As described informally in the earlier directive, the assault will be split into five elements, each with different landing points. Panzer Groups I and VI will land on the "flanks", with each looking to strike out early to secure a deep-water harbor; meanwhile 12th Army will land in East Anglia. 20 Fallschirmjager (airborne) divisions will land just northwest of London to create a diversion for 12th Army, and to cut off the flow of men and materiel between the landing points for that army and the marines to the south at Dover.

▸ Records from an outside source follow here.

(** * osmborder_filter: a shallow embedding of [src/osmborder_filter.cpp]

    The program copies, out of an OSM file, the relations that are
    administrative boundaries, the ways these relations have as members and
    the nodes of these ways. It reads the input three times (relations, ways,
    nodes). A change file (JSON) can force relations in or out and can add
    tags to ways.

    Conventions of the embedding.
    - [osmium::object_id_type] is a signed 64-bit integer; identifiers are
      only stored and compared, never computed with, so they are [Z].
    - [idset] ([std::unordered_set]) is [gset Z]; [idmap]
      ([std::unordered_map]) is [gmap Z _]; [strmap]
      ([std::map<std::string,std::string>]) is [gmap string string], read in
      ascending key order where the program iterates over it.
    - A tag list ([osmium::TagList]) is the sequence of key/value pairs in
      the order the builder wrote them.
    - Standard error is part of a run's result; standard output (the texts
      of [--help] and [--version]) is not. *)

From stdpp Require Import gmap strings list sorting pretty.

Local Open Scope string_scope.
Local Open Scope list_scope.
Local Open Scope Z_scope.

(** ** OSM objects *)

Definition object_id_type := Z.

Definition Tag : Type := string * string.
Definition TagList : Type := list Tag.

(** The attributes of an [osmium::OSMObject] other than id and tags. *)
Record object_meta := ObjectMeta {
  meta_version : Z;
  meta_changeset : Z;
  meta_timestamp : Z;
  meta_uid : Z;
  meta_user : string;
  meta_visible : bool
}.

(** What a freshly constructed builder object holds before any setter
    is called. *)
Definition default_meta : object_meta :=
  ObjectMeta 0 0 0 0 "" true.

(** [osmium::Location]: two 32-bit fixed-point coordinates, in units of
    [1/coordinate_precision] degrees. *)
Definition coordinate_precision : Z := 10000000.

Record Location := MkLocation { loc_x : Z; loc_y : Z }.

Record NodeRef := MkNodeRef { nr_ref : object_id_type; nr_location : Location }.

Inductive item_type := it_node | it_way | it_relation.

Global Instance item_type_eq_dec : EqDecision item_type.
Proof. solve_decision. Defined.

Record RelationMember := MkMember {
  rm_type : item_type;
  rm_ref : object_id_type;
  rm_role : string
}.

Record Node := MkNode {
  node_id : object_id_type;
  node_meta : object_meta;
  node_tags : TagList;
  node_location : Location
}.

Record Way := MkWay {
  way_id : object_id_type;
  way_meta : object_meta;
  way_tags : TagList;
  way_nodes : list NodeRef
}.

Record Relation := MkRelation {
  relation_id : object_id_type;
  relation_meta : object_meta;
  relation_tags : TagList;
  relation_members : list RelationMember
}.

Inductive entity :=
| ERelation (r : Relation)
| EWay (w : Way)
| ENode (n : Node).

(** [TagList::get_value_by_key(key)]: the value of the first tag with this
    key. *)
Definition get_value_by_key (tags : TagList) (key : string) : option string :=
  snd <$> List.find (λ t, bool_decide (t.1 = key)) tags.

(** [TagList::has_tag(key, value)]: the key is there and its value is
    this one. *)
Definition has_tag (tags : TagList) (key value : string) : bool :=
  match get_value_by_key tags key with
  | Some v => bool_decide (v = value)
  | None => false
  end.

(** ** The change file tables *)

Abbreviation idset := (gset object_id_type).
Abbreviation strmap := (gmap string string).
Abbreviation idmap := (gmap object_id_type (gmap string string)).

Record config := Config {
  waymap : idmap;
  yesborder : idset;
  noborder : idset
}.

Definition tag_key_le (a b : Tag) : Prop := String.le a.1 b.1.

Global Instance tag_key_le_dec : RelDecision tag_key_le.
Proof. intros a b. unfold tag_key_le. apply _. Defined.

(** A range-for over a [strmap] visits the pairs in ascending key order. *)
Definition strmap_items (m : strmap) : list Tag :=
  merge_sort tag_key_le (map_to_list m).

(** ** RewriteHandler *)

Module RewriteHandler.

(** [TagListBuilder::add_tag] writes the key and the value after the tags
    already in the list under construction; it does not look at them. *)
Definition add_tag (builder : TagList) (t : Tag) : TagList := builder ++ [t].

(** copy existing tags *)
Definition copy_tags (tags : TagList) : TagList :=
  fold_left add_tag tags [].

(** copy existing and overwrite with supplied *)
Definition copy_tags_with (tags : TagList) (tagmap : strmap) : TagList :=
  fold_left add_tag (strmap_items tagmap) (fold_left add_tag tags []).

It's very likely that one or more of these landings will fail; however, we only need one to truly succeed. The crucial early-stage goal will be the acquisition of a deep-water harbor with a naval base, without which we cannot open a flow of supplies and reinforcements to the island. Until we have a port for the heavy stuff, units will be operating on borrowed time and will be mostly left to work with what supplies they have. If no port can be secured within the first month, the entire invasion force risks annihilation.

The Reich produces warplanes at breakneck speed, and the Luftwaffe intensifies its pounding of the British Isles and Allied naval patrols:

The numbers in the bubbles over each "air zone" above are absolute plane counts. Roughly 4500 planes are involved in sorties over lower England alone; if we take all air zones into account in the region, the Luftwaffe dominates the skies with over 10,000 aircraft. Allied naval patrols do not dare make their way through the Channel or the North Sea for long, lest they be overwhelmed. American carrier groups lurk in the Western Approaches, but their airpower advantages are largely nullified by our strong fighter presence.

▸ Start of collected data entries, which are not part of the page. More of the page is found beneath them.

(** Every call of the binding's [AnalyzeLine] that throws leaves the engine
    as it was; every call that returns an array has read integer
    arguments with a frame index in [0, totalFrames), on which the clamp of
    [getFrame] is the identity, and returns the samples of [analyzeLine]
    at that index. *)
Theorem AnalyzeLine_outcomes (iter_order : gmap Z Q -> list (Z * Q)) st args :
  let '(st', res) := AnalyzeLine iter_order st args in
  (forall e, res = NapiThrow e -> st' = st) /\
  (forall v, res = NapiOk v ->
   exists f x1 y1 x2 y2,
     int_param args 0 "frameNum" = NapiOk f /\ int_param args 1 "x1" = NapiOk x1 /\
     int_param args 2 "y1" = NapiOk y1 /\ int_param args 3 "x2" = NapiOk x2 /\
     int_param args 4 "y2" = NapiOk y2 /\
     0 <= f < totalFrames st /\ clamp_frame (totalFrames st) f = f /\
     analyzeLine iter_order st f x1 y1 x2 y2 = (st', Some v)).
Proof.
  unfold AnalyzeLine.
  destruct (length args <? 5)%nat; [split; [reflexivity|discriminate]|].
  destruct (int_param args 0 "frameNum") as [f|e|] eqn:Hf; simpl;
    [|split; [reflexivity|discriminate]..].
  destruct (int_param args 1 "x1") as [x1|e|] eqn:Hx1; simpl;
    [|split; [reflexivity|discriminate]..].
  destruct (int_param args 2 "y1") as [y1|e|] eqn:Hy1; simpl;
    [|split; [reflexivity|discriminate]..].
  destruct (int_param args 3 "x2") as [x2|e|] eqn:Hx2; simpl;
    [|split; [reflexivity|discriminate]..].
  destruct (int_param args 4 "y2") as [y2|e|] eqn:Hy2; simpl;
    [|split; [reflexivity|discriminate]..].
  destruct ((f <? 0) || (totalFrames st <=? f)) eqn:Hr;
    [split; [reflexivity|discriminate]|].
  apply Bool.orb_false_iff in Hr as [H0 H1].
  apply Z.ltb_ge in H0. apply Z.leb_gt in H1.
  destruct (analyzeLine iter_order st f x1 y1 x2 y2) as [st' [v|]] eqn:Ha;
    (split; [discriminate|]); [|discriminate].
  intros v' Hv. injection Hv as <-.
  exists f, x1, y1, x2, y2. repeat split; try assumption; try lia.
  apply clamp_frame_in_range. lia.
Qed.

Lemma double_to_int_bounded (d : Q) (n : Z) :
  (0 <= d)%Q -> (d < inject_Z n)%Q -> n <= 2 ^ 31 ->
  exists z, double_to_int d = Some z /\ 0 <= z < n.
Proof.
  destruct d as [num den]. unfold Qle, Qlt, inject_Z. simpl. intros H0 Hn Hmax.
  unfold double_to_int. simpl.
  rewrite Z.quot_div_nonneg by lia.
  assert (0 <= num / Zpos den) by (apply Z.div_pos; lia).
  assert (num / Zpos den < n) by (apply Z.div_lt_upper_bound; lia).
  exists (num / Zpos den). split; [|lia].
  replace ((- 2 ^ 31 <=? num / Zpos den) && (num / Zpos den <? 2 ^ 31)) with true;
    [reflexivity|].
  symmetry. rewrite Bool.andb_true_iff, Z.leb_le, Z.ltb_lt. lia.
Qed.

The airpower advantage also gives us continued naval supremacy east and south of the British Isles:

Sub packs continue to operate here, with a heavy emphasis on targeting enemy supply convoys. We still struggle to establish complete control over the Western Approaches, which is only in range of our westernmost air bases on the continent and a bit of a safe haven for US battle groups.

How strong are the British?

The game gives a bit of information here (though not much). We can't see much feedback regarding how effective our strategic bombing/convoy raiding campaigns are, but we do get absolute counts on enemy resources and force breakdown:

Resources. Near the top of the portion of the screen squared in red are resource pie charts. The green in each is the percentage of total output that is produced and consumed directly (domestically); the yellow portions indicate exports; the blue indicate imports. We can infer here that the British are short on aluminum, though they still do some exporting for some strange reason. Rubber is still in abundant supply, mostly due to production in far-east colonial holdings; however oil, tungsten, and chromium are all in short supply as well.

Military capabilities. The icons just below, from top left to bottom right, are:

  1. Divisions (land units)
  2. Military factories
  3. Naval ships
  4. Naval dockyards
  5. Aircraft
  6. Civilian factories

While the margin for error on the divisional estimate is too large to be useful at all, the English do appear to be very short on both ships and aircraft. The Kriegsmarine now outnumbers the Royal Navy, and the RAF is virtually nonexistent. They are totally reliant on the Americans for sea and air power, which must be projected all the way across the Atlantic; our ships and planes are never more than a few miles away from home base.